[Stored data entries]
──────────────────────────────
(** * E-commerce storefront: the GraphQL schema of [backend/ecommerce/schema.py]

    A shallow embedding of the resolvers and mutations of [schema.py] that
    touch the catalogue, the cart, the orders and the appointments, and the
    properties of the order workflow and of the booking guard.

    The Django tables are fields of a [State]; a mutation is a computation
    in a state-and-exception monad [M].  Django runs each ORM statement in
    autocommit mode and [schema.py] opens no transaction, so an exception
    leaves the writes made before it in place: [raise] returns the state
    as it is at that point. *)

From Stdlib Require Import ZArith QArith Qround String Ascii List Lia SpecFloat.
From stdpp Require Import base option list gmap strings.

Local Open Scope Z_scope.

(** ** Data model *)

(** Modelled from the spec: [models.py] is not part of the sources.  The
    rows carry the columns that [schema.py] reads and writes; primary keys
    are numbers, prices and quantities are integers. *)
Record Product := mkProduct {
  product_name : string;
  product_kind : string;
  product_price : Z;
  product_discount : Z;
  product_stock : Z
}.

Record Address := mkAddress {
  address_user : nat;
  address_name : string;
  address_phone : string;
  address_address1 : string;
  address_address2 : string;
  address_pincode : Z;
  address_city : string;
  address_state : string;
  address_country : string
}.

(** A row of the through table of [User.cart]. *)
Record CartObj := mkCartObj {
  cart_obj_id : nat;
  cart_obj_user : nat;
  cart_obj_product_id : nat;
  cart_obj_qty : Z
}.

Record Order := mkOrder {
  order_id : nat;
  order_user : nat;
  order_name : string;
  order_phone : string;
  order_address1 : string;
  order_address2 : string;
  order_pincode : Z;
  order_city : string;
  order_state : string;
  order_country : string
}.

(** A row of the through table of [Order.product_objects]. *)
Record OrderObj := mkOrderObj {
  order_obj_order : nat;
  order_obj_product : nat;
  order_obj_qty : Z;
  order_obj_price : Z
}.

(** [datetime.date] *)
Record date := mkDate { d_year : Z; d_month : Z; d_day : Z }.

(** The fields of a [datetime.datetime], without the sub-second part.  A
    stored timestamp and the current time have their fields in UTC, as
    the database holds them. *)
Record datetime := mkDatetime {
  year : Z; month : Z; day : Z;
  hour : Z; minute : Z; second : Z
}.

(** A [graphene.DateTime] argument: the fields as the client wrote them,
    and the offset of their zone from UTC in minutes (330 for
    ["+05:30"]). *)
Record DateTime := at_offset {
  local :> datetime;
  utcoffset : Z
}.

Record Appointment := mkAppointment {
  appointment_user : nat;
  appointment_timestamp : datetime
}.
(** What [process_single_image] does to the statistics.  The update of
    the average is inside the [try]: if it raised, the [except] clause
    would count a failure on top of the completion already counted. *)
Definition record_ending (s : stats) (e : ending) : stats :=
  match e with
  | Completed total_time =>
      let counted :=
        mkStats (total_processed s + 1) (successful_completions s + 1)
          (failed_processes s) (average_processing_time s) in
      match _update_average_time counted total_time with
      | Returns s' => s'
      | Raises _ =>
          mkStats (total_processed counted) (successful_completions counted)
            (failed_processes counted + 1) (average_processing_time counted)
      end
  | Failed =>
      mkStats (total_processed s) (successful_completions s)
        (failed_processes s + 1) (average_processing_time s)
  end.

Definition record_endings (s : stats) (es : list ending) : stats :=
  fold_left record_ending es s.

End PipelineStats.

(* ===================================================================== *)
(** ** semantic_understanding.py: the average the quality score reads *)
(* ===================================================================== *)

Module Semantic.

Import AiOcr.

(** [[result.get('confidence', 0) for result in analyses.values()
      if result.get('status') == 'success']] *)
Fixpoint successful_confidences (results : list val) : res (list val) :=
  match results with
  | [] => Ok []
  | result :: rest =>
      ok <- is_success result ;;
      mine <-
        (if (ok : bool)
         then c <- get result "confidence" (VInt 0) ;; Ok [c]
         else Ok []) ;;
      others <- successful_confidences rest ;;
      Ok (mine ++ others)
  end.

Definition _calculate_average_confidence (analyses : val) : res val :=
  results <- dict_values analyses ;;
  confidences <- successful_confidences results ;;
  DataPipeline.mean_or_zero confidences.

End Semantic.

(* ===================================================================== *)
(** ** cadly_ultimate_integration.py: assessment, performance summary,
       recommendations and system statistics *)
(* ===================================================================== *)

Module ProcessingResult.

(** The dataclass [ProcessingResult] of data_pipeline.py. *)
Record t : Type := make {
  pipeline_id : val;
  image_path : val;
  stage : val;
  status : val;
  processing_time : val;
  data : val;
  errors : val;
  metadata : val;
  timestamp : val
}.

(** What the functions are handed: a [ProcessingResult], or a plain value
    (a dictionary, for an image whose task raised), which has none of
    these attributes. *)
Inductive object : Type :=
| Plain (v : val)
| Result (r : t).

(** [getattr(o, 'status', default)] and [getattr(o, 'processing_time',
    default)]. *)
Definition getattr_status (o : object) (default : val) : val :=
  match o with
  | Plain _ => default
  | Result r => status r
  end.

Definition getattr_processing_time (o : object) (default : val) : val :=
  match o with
  | Plain _ => default
  | Result r => processing_time r
  end.

End ProcessingResult.

Module CadlyMore.

Import AiOcr Cadly.

(** [_determine_confidence_level] *)
Definition _determine_confidence_level (quality_score : Q) : string :=
  if Qle_bool 0.8 quality_score then "High"
  else if Qle_bool 0.6 quality_score then "Medium"
  else if Qle_bool 0.4 quality_score then "Low"
  else "Very Low".

(** [(successful / total) if total > 0 else 0] *)
Definition fraction (successful total : nat) : val :=
  if (0 <? total)%nat
  then VFloat (Q_of_nat successful / Q_of_nat total)
  else VInt 0.

(** [sum(result.get('tokens_used', 0) for result in results)] *)
Fixpoint sum_tokens (results : list val) (acc : val) : res val :=
  match results with
  | [] => Ok acc
  | r :: rest =>
      t <- get r "tokens_used" (VInt 0) ;;
      acc' <- add acc t ;;
      sum_tokens rest acc'
  end.

Definition ocr_systems (ocr_results : val) : res val :=
  present <- contains "api_results" ocr_results ;;
  if (present : bool) then
    api_results <- getitem ocr_results "api_results" ;;
    results <- dict_values api_results ;;
    successful <- count_success results ;;
    total <- len api_results ;;
    tokens <- sum_tokens results (VInt 0) ;;
    Ok (VDict [("total_systems", VInt (Z.of_nat total));
               ("successful_systems", VInt (Z.of_nat successful));
               ("success_rate", fraction successful total);
               ("total_tokens_used", tokens)])
  else Ok (VDict []).

Definition semantic_ai (semantic_results : val) : res val :=
  present <- contains "ai_analyses" semantic_results ;;
  if (present : bool) then
    ai_analyses <- getitem semantic_results "ai_analyses" ;;
    results <- dict_values ai_analyses ;;
    successful <- count_success results ;;
    total <- len ai_analyses ;;
    metrics <- get semantic_results "performance_metrics" (VDict []) ;;
    confidence <- get metrics "average_confidence" (VInt 0) ;;
    Ok (VDict [("total_ai_models", VInt (Z.of_nat total));
               ("successful_analyses", VInt (Z.of_nat successful));
               ("success_rate", fraction successful total);
               ("average_confidence", confidence)])
  else Ok (VDict []).

Definition symbol_detection (symbol_results : val) : res val :=
  present <- contains "performance" symbol_results ;;
  if (present : bool) then getitem symbol_results "performance"
  else Ok (VDict []).

(** [successful / total if total > 0 else 0] on the two sums. *)
Definition overall_rate (successful total : val) : res val :=
  positive <- gt0 total ;;
  if (positive : bool) then
    s <- as_number successful ;;
    t <- as_number total ;;
    Ok (VFloat (s / t))
  else Ok (VInt 0).

Definition _extract_ai_performance_summary (pipeline_data : val) : res val :=
  ocr_results <- get pipeline_data "ocr_results" (VDict []) ;;
  ocr <- ocr_systems ocr_results ;;
  semantic_results <- get pipeline_data "semantic_results" (VDict []) ;;
  semantic <- semantic_ai semantic_results ;;
  symbol_results <- get pipeline_data "symbol_results" (VDict []) ;;
  symbol <- symbol_detection symbol_results ;;
  n_ocr <- get ocr "total_systems" (VInt 0) ;;
  n_semantic <- get semantic "total_ai_models" (VInt 0) ;;
  n_both <- add n_ocr n_semantic ;;
  total <- add n_both (VInt 1) ;;
  s_ocr <- get ocr "successful_systems" (VInt 0) ;;
  s_semantic <- get semantic "successful_analyses" (VInt 0) ;;
  s_both <- add s_ocr s_semantic ;;
  symbol_status <- get symbol_results "status" VNone ;;
  successful <- add s_both (VInt (if eq_str symbol_status "failed" then 0 else 1)) ;;
  overall <- overall_rate successful total ;;
  Ok (VDict [("ocr_systems", ocr);
             ("semantic_ai", semantic);
             ("symbol_detection", symbol);
             ("overall_ai_success_rate", overall)]).

(** The dictionary stored under ['quality_assessment']. *)
Definition quality_assessment (quality_score threshold : Q) (timestamp : val)
    : val :=
  VDict [("overall_quality_score", VFloat quality_score);
         ("needs_manual_review", VBool (negb (Qle_bool threshold quality_score)));
         ("confidence_level", VStr (_determine_confidence_level quality_score));
         ("assessment_timestamp", timestamp)].

(** [_enhance_analysis_result]; [threshold] is the configured
    [require_manual_review_below]. *)
Definition _enhance_analysis_result (threshold : Q) (timestamp : val)
    (pipeline_result : ProcessingResult.object)
    : res ProcessingResult.object :=
  match pipeline_result with
  | ProcessingResult.Plain _ => Ok pipeline_result
  | ProcessingResult.Result r =>
      structured_there <- contains "structured_output" (ProcessingResult.data r) ;;
      if (structured_there : bool) then
        structured <- getitem (ProcessingResult.data r) "structured_output" ;;
        score <- _calculate_comprehensive_quality_score structured ;;
        quality_score <- as_number score ;;
        has_metadata <- contains "metadata" (ProcessingResult.metadata r) ;;
        m0 <- (if (has_metadata : bool)
               then Ok (ProcessingResult.metadata r)
               else setitem (ProcessingResult.metadata r)
                      "quality_assessment" (VDict [])) ;;
        m1 <- setitem m0 "quality_assessment"
                (quality_assessment quality_score threshold timestamp) ;;
        performance <- _extract_ai_performance_summary (ProcessingResult.data r) ;;
        m2 <- setitem m1 "ai_system_performance" performance ;;
        Ok (ProcessingResult.Result
              (ProcessingResult.make
                 (ProcessingResult.pipeline_id r) (ProcessingResult.image_path r)
                 (ProcessingResult.stage r) (ProcessingResult.status r)
                 (ProcessingResult.processing_time r) (ProcessingResult.data r)
                 (ProcessingResult.errors r) m2 (ProcessingResult.timestamp r)))
      else Ok pipeline_result
  end.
──────────────────────────────
Write down again, exactly as given, only the lines above that fall from the line with "order_state : string;" to the line with "(** The fields", inclusive.

  order_state : string;
  order_country : string
}.

(** A row of the through table of [Order.product_objects]. *)
Record OrderObj := mkOrderObj {
  order_obj_order : nat;
  order_obj_product : nat;
  order_obj_qty : Z;
  order_obj_price : Z
}.

(** [datetime.date] *)
Record date := mkDate { d_year : Z; d_month : Z; d_day : Z }.

(** The fields of a [datetime.datetime], without the sub-second part.  A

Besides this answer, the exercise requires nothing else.